Project / Digitised Materials

The PNRR Project of the Accademia Nazionale dei Lincei includes:
– the digitisation of the Manuscript Collection dating from the 11th to the 15th century, together with the related indexing of works by Dante;
– the digitisation of the main series published by the Accademia Nazionale dei Lincei from 1871.
The project focuses on five categories of materials: Manuscripts – Incunabula and antique books –Publications by the Accademia Nazionale dei Lincei – Correspondence – Drawings and Prints.

Project partners:
Glossa
CoperArte

Manuscripts
The Academy’s extensive manuscript collection spans the 11th to the 19th century and consists primarily of two sections: the Collection of the Accademia Nazionale dei Lincei, containing manuscripts from the 17th to the 19th century, and the Corsini Collection, which preserves earlier volumes. The digital repository currently hosts manuscripts from the 11th to the 15th century belonging to the Corsini Collection, enriched since 1785 by the holdings of the bibliophile Nicola Rossi. The collection further comprises around sixty manuscripts – some richly illuminated (15th-19th century) – on hermetic and alchemical subjects, forming part of the Vincenzo Verginelli and Nino Rota Collection, donated to the Accademia in the mid-1980s. Search functions follow the criteria used in the MANUS cataloguing system. Each manuscript description provides information on provenance and, where available, a relevant bibliography.

Incunabula and antique books
The collection of incunabula held by the Academy’s library comprises 2,325 volumes, recorded in the Incunabula Short Title Catalogue, and includes many unique exemplars documenting editions otherwise unknown. The digital repository further includes the volumes identified in the census of incunabula printed in Italy in the vernacular, a project initiated by the BEIC Foundation in 2007.
Each record follows the SBN cataloguing standard, supplemented by information on the provenance of the volumes.

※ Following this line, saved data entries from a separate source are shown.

Lemma find_holds w o a l tag : holds w o a l → find o tag w = Some (entry_map l !! tag, w) ∧ exists_ o tag w = Some (bool_decide (is_Some (entry_map l !! tag)), w).
Proof.
  intros (Hb & Hn & Hp). unfold find, exists_, mbind, ST_bind, this. rewrite Hb. cbn [mbind option_bind mLocked mBuffer find_in]. destruct a as [x|]; [|by subst l].
  destruct Hp as (p & Hp & <-). unfold find_in, mbind, ST_bind, deref. rewrite Hp. cbn [mbind option_bind mret ST_ret]. pose proof (pl_find p tag) as Hf.
  destruct (find_camera_metadata_entry p tag) as [e|[i b]].
  - destruct Hf as [_ Hf]. by rewrite (entry_map_none _ _ Hf).
  - by rewrite (entry_map_lookup _ _ _ _ Hn Hf).
Qed.
End Map.

(** ** Theorems *)

(** C22: an unlocked container is a map from tags to data.  [update] with data
    of the tag's type succeeds while memory lasts, however full the packet is,
    and changes what [find] gives for that tag and nothing else; [erase]
    removes it again.  No other packet changes and none is lost. *)
Theorem metadata_is_map `{L : PacketLib, !PacketLibOk L} w o a l tag addr d :
  memory_lasts → holds w o a l → checkType tag (expected_type d) = OK → outside w a addr →
  blen l + 1 < 2 ^ 31 → used l + data_size (data_bytes d) < 2 ^ 31 →
  ∃ w1 x1 w2, update o tag addr d w = Some (OK, w1) ∧ same_rest w a w1 (Some x1) ∧
    (∀ t, find o t w1 = Some (<[tag := data_bytes d]> (entry_map l) !! t, w1)) ∧
    erase o tag w1 = Some (OK, w2) ∧ same_rest w1 (Some x1) w2 (Some x1) ∧
    (∀ t, find o t w2 = Some (delete tag (entry_map l) !! t, w2)).
Proof.
  intros Hmem Hh Ht Ho H1 H2. pose proof (update_wp w o a l tag addr d Hmem Hh Ht Ho H1 H2) as Hu. unfold wp in Hu.
  destruct (update o tag addr d w) as [[r w1]|]; [|done]. destruct Hu as (-> & a' & l' & Hh' & El & Hs).
  assert (tag ∈ dom (entry_map l')) as Hd by (rewrite El, dom_insert; set_solver).
  destruct a' as [x|]; [|destruct Hh' as (_ & _ & ->); by apply elem_of_dom in Hd as [? [=]]].
  pose proof (erase_wp w1 o x l' tag Hh') as He. unfold wp in He. destruct (erase o tag w1) as [[r' w2]|] eqn:Ee; [|done]. destruct He as (-> & l2 & Hh2 & El2 & Hs2).
  exists w1, x, w2. split_and!; [done|done| |done|done|].
  - intros t. rewrite (proj1 (find_holds w1 o (Some x) l' t Hh')). by rewrite El.
  - intros t. rewrite (proj1 (find_holds w2 o (Some x) l2 t Hh2)). by rewrite El2, El, delete_insert_eq.
Qed.

(** A locked container does not change: every operation that would change
    it is refused, [find] gives no access to its data, and only its own packet
    unlocks it. *)
Theorem metadata_locked `{L : PacketLib} w o a tag addr d other n buffer :
  boxes w !! o = Some (mkBox a true) → is_Some (boxes w !! n) →
  update o tag addr d w = Some (INVALID_OPERATION, w) ∧ erase o tag w = Some (INVALID_OPERATION, w) ∧
  sort o w = Some (INVALID_OPERATION, w) ∧ append o other w = Some (INVALID_OPERATION, w) ∧ append_from o n w = Some (INVALID_OPERATION, w) ∧
  clear o w = Some ((), w) ∧ acquire o other w = Some ((), w) ∧ acquire_from o n w = Some ((), w) ∧ release o w = Some (None, w) ∧
  assign o other w = Some ((), w) ∧ assign_from o n w = Some ((), w) ∧ swap o n w = Some ((), w) ∧ swap n o w = Some ((), w) ∧
  find o tag w = Some (None, w) ∧
  unlock o buffer w = (if bool_decide (buffer = a) then Some (OK, w <| boxes := <[o := mkBox a false]> (boxes w) |>) else Some (BAD_VALUE, w)).
Proof.
  intros Hb [b Hn]. assert (this o w = Some (mkBox a true, w)) as Ho by (unfold this; by rewrite Hb). assert (this n w = Some (b, w)) as Hn' by (unfold this; by rewrite Hn).
  assert (∀ {A} (k : CameraMetadata → ST mworld A), (this o ≫= k) w = k (mkBox a true) w) as Ro by (intros; unfold mbind, ST_bind; by rewrite Ho).
  assert (∀ {A} (k : CameraMetadata → ST mworld A), (this n ≫= k) w = k b w) as Rn by (intros; unfold mbind, ST_bind; by rewrite Hn').
  unfold update, erase, sort, append_from, append, clear, acquire, acquire_from, release, assign_from, assign, swap, find, unlock.
  repeat rewrite ?Ro, ?Rn. cbn [mLocked mBuffer negb]. split_and!; try done.
  - by destruct (mLocked b).
  - by case_bool_decide.
Qed.

(** ** Parcels *)

Lemma ALIGN_TO_offset addr k : 0 <= k <= 12 → 0 <= addr < 2 ^ 32 - 2 ^ 12 →
  0 <= ALIGN_TO addr (2 ^ k) - addr < 2 ^ k ∧ ALIGN_TO addr (2 ^ k) mod 2 ^ k = 0.
Proof.
  intros Hk Ha. assert (0 < 2 ^ k <= 2 ^ 12) as Hp by (split; [apply Z.pow_pos_nonneg; lia|apply Z.pow_le_mono_r; lia]).
  unfold ALIGN_TO. rewrite u32_id by lia. rewrite <- Z.ldiff_land. replace (2 ^ k - 1) with (Z.ones k) by (rewrite Z.ones_equiv; lia).
  rewrite Z.ldiff_ones_r, Z.shiftr_div_pow2, Z.shiftl_mul_pow2 by lia. rewrite Z.ones_equiv. set (x := addr + Z.pred (2 ^ k)).
  pose proof (Z.div_mod x (2 ^ k) ltac:(lia)). pose proof (Z.mod_pos_bound x (2 ^ k) ltac:(lia)). split; [unfold x in *; lia|]. by rewrite Z.mod_mul by lia.
Qed.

Publications of the Accademia Nazionale dei Lincei
The section encompasses numerous editorial series reflecting the scientific life of the Academy across the 19th and 20th centuries. The Modern Collection comprises the works published by the Accademia Nazionale dei Lincei from its refoundation in 1871, known collectively as Atti accademici (“Academy Proceedings”).
The project also includes a bibliographic review of the individual articles in the series, thus facilitating research by topic and author.
Through the selected series digitised within the PNRR Project, users can trace both the development of scientific knowledge and the evolution of the Academy itself throughout the 20th century, alongside the principal scientific and cultural events of the past hundred years.
More recent series, or those no longer in publication, are not included in the current project but will be considered for future digitisation.

Correspondence
The correspondence of Giovanni Gaetano Bottari (1689-1775) – scholar, historian, librarian of the Corsini Library, and a central figure in 18th-century Roman intellectual life – comprises approximately 10,450 letters preserved in about 140 volumes. Some were written by Bottari himself, others were addressed to him by numerous correspondents, both well-known and lesser-known.
Among them are Lodovico Antonio Muratori, Apostolo Zeno, Bernardo Tanucci, Bartolomeo Corsini (Viceroy of Sicily), Almada Mendoza (Ambassador of Portugal), Cardinal Prospero Lambertini (later Pope Benedict XIV), together with numerous other political and ecclesiastical figures.
Notable artists such as Giovan Battista Piranesi and Giuseppe Vasi also appear among the correspondents, as does the French collector Jean Pierre Mariette within the non-Italian exchanges.

Drawings and Prints
The remarkable collection of drawings and prints, originally belonging to the Corsini family and now held by the Accademia Nazionale dei Lincei, contains numerous examples from the principal Italian and European schools, including many rare and valuable works. The digital repository will host part of this collection – specifically, the portion physically preserved in the library.
It includes 21 volumes comprising more than 4,700 drawings, a collection of prints dating from the 17th to the 19th century (many attributed to Giovan Battista Piranesi), a fine herbarium illustrated with drawings and engravings originating from a collection of drawings from the holdings of Cassiano del Pozzo. This last group documents the interests and work of the Lincei during the earliest phase of the Academy’s history, concluding in the first half of the 17th century.